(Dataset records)
Lemma chars_of_all_take_drop n l : chars_of_all (take n l) + chars_of_all (drop n l) = chars_of_all l.
Proof. by rewrite <- chars_of_all_app, take_drop. Qed.

Lemma suffix_chars_spec active cutoff :
  cutoff ≤ length active →
  default 0 (remaining_suffix_chars (message_char_count <$> active) !! cutoff)
  = chars_of_all (drop cutoff active).
Proof.
  revert cutoff. induction active as [|msg active IH]; intros cutoff Hle.
  { cbn in Hle. by replace cutoff with 0 by lia. }
  destruct cutoff as [|cutoff]; cbn [remaining_suffix_chars fmap list_fmap].
  - specialize (IH 0 ltac:(lia)). rewrite drop_0 in *. rewrite chars_of_all_cons, <- IH.
    destruct (remaining_suffix_chars _); cbn; lia.
  - cbn [lookup list_lookup drop]. apply IH. cbn in Hle. lia.
Qed.

(** ** The books of the manager *)

(** The manager knows the length of the conversation, and a front of it is
    compacted. *)
Record fronts (messages : list Message) (m : CompactionManager) : Prop := {
  f_turns : cm_total_turns m = length messages;
  f_count : cm_compacted_count m ≤ length messages;
}.

(** Its count of characters is the one of the messages that are left, or is
    marked to be made again. *)
Definition counted (messages : list Message) (m : CompactionManager) : Prop :=
  cm_active_message_chars_dirty m = true ∨
  cm_active_message_chars m = chars_of_all (drop (cm_compacted_count m) messages).

(** The manager describes the conversation: it has seen every message, a front of
    it is compacted, and the characters of the rest are counted. *)
Record books (messages : list Message) (m : CompactionManager) : Prop := {
  b_turns : cm_total_turns m = length messages;
  b_count : cm_compacted_count m ≤ length messages;
  b_clean : cm_active_message_chars_dirty m = false;
  b_chars : cm_active_message_chars m = chars_of_all (drop (cm_compacted_count m) messages);
}.

Lemma books_fronts messages m : books messages m → fronts messages m.
Proof. by intros []. Qed.

Lemma books_counted messages m : books messages m → counted messages m.
Proof. intros []. by right. Qed.

Lemma fronts_active messages m :
  fronts messages m → active_messages m messages = drop (cm_compacted_count m) messages.
Proof. intros B. unfold active_messages. by rewrite (proj2 (Nat.leb_le _ _)) by apply B. Qed.

Lemma counted_chars messages m :
  fronts messages m → counted messages m →
  active_message_chars_with m messages = chars_of_all (drop (cm_compacted_count m) messages).
Proof.
  intros B [D|E]; unfold active_message_chars_with; rewrite fronts_active by done; [by rewrite D|].
  rewrite E. by destruct (_ || _).
Qed.

(** A cut-off after which nothing is missing and the latest turns are kept. *)
Record cut_safe (messages : list Message) (cutoff : nat) : Prop := {
  c_kept : cutoff + MIN_TURNS_TO_KEEP ≤ length messages;
  c_closed : tool_closed (drop cutoff messages);
}.

(** The state of a session between two calls: a pending summary will move the
    front to a safe place too. [exact] says that the count can be relied on. *)
Record manager_ok (exact : bool) (messages : list Message) (m : CompactionManager) : Prop := {
  ok_fronts : fronts messages m;
  ok_counted : exact = true → counted messages m;
  ok_front : cm_compacted_count m = 0 ∨ cut_safe messages (cm_compacted_count m);
  ok_closed : tool_closed (drop (cm_compacted_count m) messages);
  ok_whole : tool_closed messages;
  ok_pending : is_Some (cm_pending_task m) →
    cut_safe messages (cm_compacted_count m + cm_pending_cutoff m);
  ok_summary : cm_compacted_count m = 0 ∨ is_Some (cm_active_summary m);
}.

(** ** Updates that leave the books alone *)

(** The fields the books and the pending summary are about. *)
Definition same_front (m m' : CompactionManager) : Prop :=
  cm_total_turns m' = cm_total_turns m ∧ cm_compacted_count m' = cm_compacted_count m ∧
  cm_active_message_chars_dirty m' = cm_active_message_chars_dirty m ∧
  cm_active_message_chars m' = cm_active_message_chars m.

Definition same_summary (m m' : CompactionManager) : Prop :=
  is_Some (cm_active_summary m) → is_Some (cm_active_summary m').

Definition same_pending (m m' : CompactionManager) : Prop :=
  cm_pending_cutoff m' = cm_pending_cutoff m ∧
  (is_Some (cm_pending_task m') → is_Some (cm_pending_task m)).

(Exercise instructions) Would you retype the lines above from the one with "Proof. intros B." down to the one with "(** A cut-off", word for word, both ends included and no other lines?

(Written response)
Proof. intros B. unfold active_messages. by rewrite (proj2 (Nat.leb_le _ _)) by apply B. Qed.

Lemma counted_chars messages m :
  fronts messages m → counted messages m →
  active_message_chars_with m messages = chars_of_all (drop (cm_compacted_count m) messages).
Proof.
  intros B [D|E]; unfold active_message_chars_with; rewrite fronts_active by done; [by rewrite D|].
  rewrite E. by destruct (_ || _).
Qed.

(** A cut-off after which nothing is missing and the latest turns are kept. *)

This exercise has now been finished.